3.3 Freedom of Expression
3.3.1 (1) Everyone has the right to freedom of expression, which includes - (a) freedom of the press and other media; (b) freedom to receive or impart information or ideas; (c) freedom of artistic creativity; and (d) academic freedom and freedom of scientific research. (2) The right in subsection (1) does not extend to - (a) propaganda for war; (b) incitement of imminent violence; or (c) advocacy of hatred that is based on race, ethnicity, gender or religion, and that constitutes incitement to cause harm.
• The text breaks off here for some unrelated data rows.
(** The work-list loop of [FeedsModel::categoriesForItem]. *)
Fixpoint categoriesLoop (fuel : nat) (parents : list addr) (categories : gmap Z positive)
    (h : Heap) : Outcome (gmap Z positive) :=
  match parents with
  | [] => mret categories
  | item :: rest =>
      match fuel with
      | O => Timeout
      | S n =>
          it ← deref h item;
          if decide (kind it = Cattegory) then
            let categories :=
              match categories !! id it with
              | Some _ => categories
              | None => <[id it := item]> categories
              end in
            categoriesLoop n (rest ++ childItems it) categories h
          else categoriesLoop n rest categories h
      end
  end.

(** [FeedsModel::categoriesForItem]. *)
Definition categoriesForItem (fuel : nat) (h : Heap) (root : addr)
  : Outcome (gmap Z positive) :=
  r ← deref h root;
  categoriesLoop fuel (childItems r) ∅ h.

(** Body of the [foreach] of [FeedsModel::assembleFeeds]; a feed whose category
    is unknown is loose and skipped. *)
Definition assembleFeed (root : addr) (categories : gmap Z positive) (h : Heap)
    (feed : Z * addr) : Outcome Heap :=
  if decide (feed.1 = NO_PARENT_CATEGORY) then appendChild root feed.2 h
  else
    match categories !! feed.1 with
    | Some c => appendChild c feed.2 h
    | None => mret h
    end.

(** [FeedsModel::assembleFeeds]. *)
Definition assembleFeeds (fuel : nat) (root : addr) (feeds : list (Z * addr)) (h : Heap)
  : Outcome Heap :=
  categories ← categoriesForItem fuel h root;
  foldOutcome (assembleFeed root categories) h feeds.

Definition queryOrFatal {A} (q : option A) : Outcome A :=
  match q with
  | Some rows => mret rows
  | None => Fatal
  end.

Section Loading.
Context `{Persistence}.

(** [FeedsModel::loadFromDatabase]. *)
Definition loadFromDatabase (fuel : nat) (db : Database) (m : FeedsModel)
  : Outcome FeedsModel :=
  r ← deref (items m) (m_rootItem m);
  let h := qDeleteAll (childItems r) (items m) in
  h ← clearChildren (m_rootItem m) h;
  category_rows ← queryOrFatal (query_categories db);
  let '(categories, h) := foldl loadCategoryRow ([], h) category_rows in
  feed_rows ← queryOrFatal (query_feeds db);
  let '(feeds, h) := foldl loadFeedRow ([], h) feed_rows in
  h ← assembleCategories fuel (m_rootItem m) categories h;
  h ← assembleFeeds fuel (m_rootItem m) feeds h;
  h ← appendChild (m_rootItem m) (m_recycleBin m) h;
  mret (setItems h m).

(** The constructor of [FeedsModel]: a recycle bin, a root item, and the tree
    loaded from the database. *)
Definition newFeedsModel (fuel : nat) (db : Database) (st : Store) : Outcome FeedsModel :=
  let '(bin, h) := alloc (mkItem Bin 0 "Recycle bin" [] None DontAutoUpdate 0 0) ∅ in
  let '(root, h) :=
    alloc (mkItem Root NO_PARENT_CATEGORY "Root" [] None DontAutoUpdate 0 0) h in
  loadFromDatabase fuel db (mkFeedsModel _ h root bin st []).

End Loading.

(** ** A store with scripted answers

    A store that answers each persistence request with the next verdict of a
    given list, and with failure once the list is used up.  It stands for the
    database in the examples. *)
Definition scriptedAnswer (st : list bool) : bool * list bool :=
  match st with
  | b :: r => (b, r)
  | [] => (false, [])
  end.
(** C6, as the code has it.  After a successful agent callback:
    - when [deliver] is not true or [to] is missing or empty, nothing
      happens after the callback;
    - the channel is resolved by: missing, empty and "last" give the
      configured default channel; an id among dingtalk, feishu, qq, wecom
      and webchat gives itself; any other id gives none;
    - when [deliver && to] holds and the resolved id is none or empty, or
      the channel is not available, one warning is logged and nothing else
      happens;
    - otherwise [deliverOutboundPayloads] is invoked once, with the
      resolved channel, [to], the single payload [{text: output}] and
      [bestEffort = true]. *)
Theorem executeJob_delivery_rule job p w ag res w1 :
  job_payload job = AgentTurn p ->
  agentExecutor = Some ag ->
  ag (agentParams job p) w = (Returned res, w1) ->
  agent_success res = true ->
  (wantsDelivery p = false ->
   executeJob job w =
   mkRun (Returned (okResult (agent_output res))) w1
         [logJob; logTurn; EvAgent (agentParams job p)]) /\
  (resolveChannel None = defaultChannel /\
   resolveChannel (Some EmptyString) = defaultChannel /\
   resolveChannel (Some "last") = defaultChannel /\
   (forall c, In c validChannels -> resolveChannel (Some c) = Some c) /\
   (forall c, c <> EmptyString -> c <> "last" -> ~ In c validChannels ->
              resolveChannel (Some c) = None)) /\
  (wantsDelivery p = true ->
   Js.truthy (resolveChannel (at_channel p)) = false \/
   (exists channelId,
      resolveChannel (at_channel p) = Some channelId /\
      isChannelAvailable channelId w1 = false) ->
   exists line,
     executeJob job w =
     mkRun (Returned (okResult (agent_output res))) w1
           [logJob; logTurn; EvAgent (agentParams job p);
            logExec Warn line]) /\
  (forall to channelId,
     wantsDelivery p = true ->
     at_to p = Some to ->
     resolveChannel (at_channel p) = Some channelId ->
     Js.truthy (Some channelId) = true ->
     isChannelAvailable channelId w1 = true ->
     let params := deliveryParams channelId to (agent_output res) in
     op_channel params = channelId /\
     op_to params = to /\
     op_payloads params = [mkPayload (agent_output res) None None] /\
     op_bestEffort params = Some true /\
     executeJob job w =
     mkRun (Returned (okResult (agent_output res)))
           (world (deliverOutboundPayloads params w1))
           ([logJob; logTurn; EvAgent (agentParams job p);
             logExec Info "Delivering agent output"; EvDeliver params]
              ++ emitted (deliverOutboundPayloads params w1)
              ++ [deliveryLog (deliverOutboundPayloads params w1)])).
Proof.
  intros Hp Hag Hcall Hok.
  split; [|split; [|split]].
  - intros Hgo. rewrite (executeJob_agentTurn job p w Hp).
    now rewrite (executeAgentTurn_ok_quiet job p w ag res w1).
  - repeat split; try reflexivity.
    + apply resolveChannel_valid.
    + apply resolveChannel_other.
  - intros Hgo Hskip. rewrite (executeJob_agentTurn job p w Hp).
    rewrite (executeAgentTurn_ok_delivery job p w ag res w1) by assumption.
    unfold wantsDelivery in Hgo. apply andb_prop in Hgo as [_ Hto].
    destruct Hskip as [Hnone|(channelId & Hres & Hav)].
    + rewrite deliverAgentOutput_no_channel by assumption.
      now eexists.
    + destruct (Js.truthy (Some channelId)) eqn:Hne.
      * erewrite deliverAgentOutput_unavailable by eassumption.
        now eexists.
      * rewrite deliverAgentOutput_no_channel
          by (try assumption; now rewrite Hres).
        now eexists.
  - intros to channelId Hgo Hto Hres Hne Hav params.
    repeat (split; [reflexivity|]).
    rewrite (executeJob_agentTurn job p w Hp).
    rewrite (executeAgentTurn_ok_delivery job p w ag res w1) by assumption.
    unfold wantsDelivery in Hgo. apply andb_prop in Hgo as [_ Hto'].
    rewrite Hto in Hto'.
    now rewrite (deliverAgentOutput_delivers job p _ w1 to channelId).
Qed.
(** * Box Skills kit (FilesReader / SkillsWriter): a shallow embedding

    The development follows the JavaScript source of the skills kit
    (constants, [getFileFormat], [getFileType], [FilesReader],
    [pollRepresentationInfo], [getBasicFormatFileURL], [validateEnum],
    [validateUsage], [processDataList], [createMetadataCard],
    [createFacesCard], [saveErrorCard], [saveDataCards]) and states the
    properties of the specification over it.

    Modelling conventions.
    - A JavaScript string is a Rocq [string]; each character is read as one
      code unit below 256 (the Latin-1 range), which fixes what [trim] and
      [toLowerCase] do on every character.
    - A JavaScript value that the code inspects dynamically (an optional
      argument, a field compared with an enumeration) is a [JSVal].
    - A promise is modelled by its settlement ([Resolved], [Rejected] or
      still [Waiting]) together with the trace of effects performed.
    - Objects that are mutated after being shared live in an explicit store. *)

From Stdlib Require Import ZArith QArith Lia List Ascii String Bool.
From Stdlib.Strings Require Byte.
From stdpp Require Import base option list strings pretty gmap.

Local Open Scope string_scope.
Local Open Scope Z_scope.

(* ===================================================================== *)
(** ** JavaScript primitives used by the kit *)
(* ===================================================================== *)

Module JS.

(** Dynamically typed values, as far as the kit looks at them. *)
Inductive JSVal : Type :=
| JUndefined
| JNull
| JBool (b : bool)
| JNum (q : Q)
| JNaN
| JInfinity (negative : bool)
| JStr (s : string).

(** Errors that can be thrown: a built-in [TypeError], or [new Error(msg)]. *)
Inductive JSError : Type :=
| TypeError (msg : string)
| Error (msg : string).

(** The result of a synchronous call that may throw. *)
Inductive Completion (A : Type) : Type :=
| Normal (a : A)
| Throw (e : JSError).
Arguments Normal {A} a.
Arguments Throw {A} e.
(** * JoinNetwork: the peer-list page of the minicoin React front end

    A shallow embedding of [src/react-app/src/pages/JoinNetwork/index.js].

    The component owns two state fields ([urls], [url]), issues two HTTP
    calls through [fetch] and builds a React element tree in [render].  The
    asynchronous parts (promise callbacks) are modelled by explicit state
    passing over a [world]: the component state, the text of the uncontrolled
    form control, the submit event objects created so far, the log of
    [fetch] calls with their attached callbacks, and the console.

    Platform conventions used by the model (none of them is in the source
    file, all of them are the documented behaviour of the platform):
    - [fetch] rejects only on a network failure; any HTTP status fulfils it;
    - [res.json()] rejects when the body is not JSON;
    - [promise.then(f)] with one argument runs [f] on fulfilment only;
    - [setState(partial)] merges [partial] into the state;
    - [form.reset()] puts the control back to its default (empty) text and
      fires no change event;
    - [componentDidMount] runs once, and no user event precedes it;
    - an event object stays usable after its handler returned.
    What the browser does with a submit event that is not cancelled when
    its handler returns is outside the component and is not modelled; the
    model records when [preventDefault] is called and on which event. *)

From Stdlib Require Import Ascii String NArith ZArith.
From stdpp Require Import base list strings.

Set Warnings "-register-all".

Open Scope string_scope.
Open Scope list_scope.
(** X12.  While the adapter is removed, paused or without a client, the
    send handler touches nothing of the ring: for any batch the ring, its
    memory included, is as before, no packet is counted as sent and the
    event is not set; every net buffer is counted as discarded and every
    list that has a net buffer completes with the status of the first
    missing flag (removed before paused before disconnected). *)
Theorem send_batch_when_not_ready (Flags RingCapacity : Z) (s : SEND_STATE)
  (NetBufferLists : list NET_BUFFER_LIST) :
  ~ flags_all_set Flags ->
  TunSendNetBufferLists Flags RingCapacity s NetBufferLists
  = (mkSendState (SendRing s) (SentPacketsCount s) (SentPacketsSize s)
       (DiscardedPacketsCount s + Z.of_nat (length (concat (map NblBuffers NetBufferLists))))
       (SendTailMovedSet s),
     map (fun Nbl =>
            mkNbl match NblBuffers Nbl with
                  | [] => NblStatus Nbl
                  | _ :: _ => TunSendFlagsStatus Flags
                  end (NblBuffers Nbl))
       NetBufferLists).
Proof. intros Hn. apply TunSendNetBufferLists_not_ready. exact Hn. Qed.

Lemma send_batch_when_not_ready_witness :
  TunSendNetBufferLists TUN_FLAGS_PRESENT sample_capacity (mkSendState sample_ring 0 0 0 0)
    [mkNbl NDIS_STATUS_SUCCESS [sample_nb; sample_nb_scattered]; mkNbl NDIS_STATUS_SUCCESS []]
  = (mkSendState sample_ring 0 0 (0 + Z.of_nat (length
       (concat (map NblBuffers
                  [mkNbl NDIS_STATUS_SUCCESS [sample_nb; sample_nb_scattered];
                   mkNbl NDIS_STATUS_SUCCESS []])))) 0,
     map (fun Nbl =>
            mkNbl match NblBuffers Nbl with
                  | [] => NblStatus Nbl
                  | _ :: _ => TunSendFlagsStatus TUN_FLAGS_PRESENT
                  end (NblBuffers Nbl))
       [mkNbl NDIS_STATUS_SUCCESS [sample_nb; sample_nb_scattered];
        mkNbl NDIS_STATUS_SUCCESS []]).
Proof.
  apply (send_batch_when_not_ready TUN_FLAGS_PRESENT sample_capacity
           (mkSendState sample_ring 0 0 0 0)).
  intros (_ & Hr & _). vm_compute in Hr. discriminate Hr.
Defined.

(** ** Progress of the receive loop *)

Section Progress.

Variable RingCapacity : Z.
Hypothesis Hlegal : capacity_legal RingCapacity.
3.4 Freedom and Security of the Person
3.4.1 (1) Everyone has the right to freedom and security of the person, which includes the right - (a) not to be deprived of freedom arbitrarily or without just cause; (b) not to be detained without trial; (c) to be free from all forms of violence from either public or private sources; (d) not to be tortured in any way; and (e) not to be treated or punished in a cruel, inhuman or degrading way. (2) Everyone has the right to bodily and psychological integrity, which includes the right - (a) to make decisions concerning reproduction; (b) to security in and control over their body; and (c) not to be subjected to medical or scientific experiments without their informed consent.
3.5 Equality
3.5.1 (1) Everyone is equal before the law and has the right to equal protection and benefit of the law. (2) Equality includes the full and equal enjoyment of all rights and freedoms. To promote the achievement of equality, legislative and other measures designed to protect or advance persons, or categories of persons, disadvantaged by unfair discrimination may be taken. (3) The state may not unfairly discriminate directly or indirectly against anyone on one or more grounds, including race, gender, sex, pregnancy, marital status, ethnic or social origin, colour, sexual orientation, age, disability, religion, conscience, belief, culture, language and birth.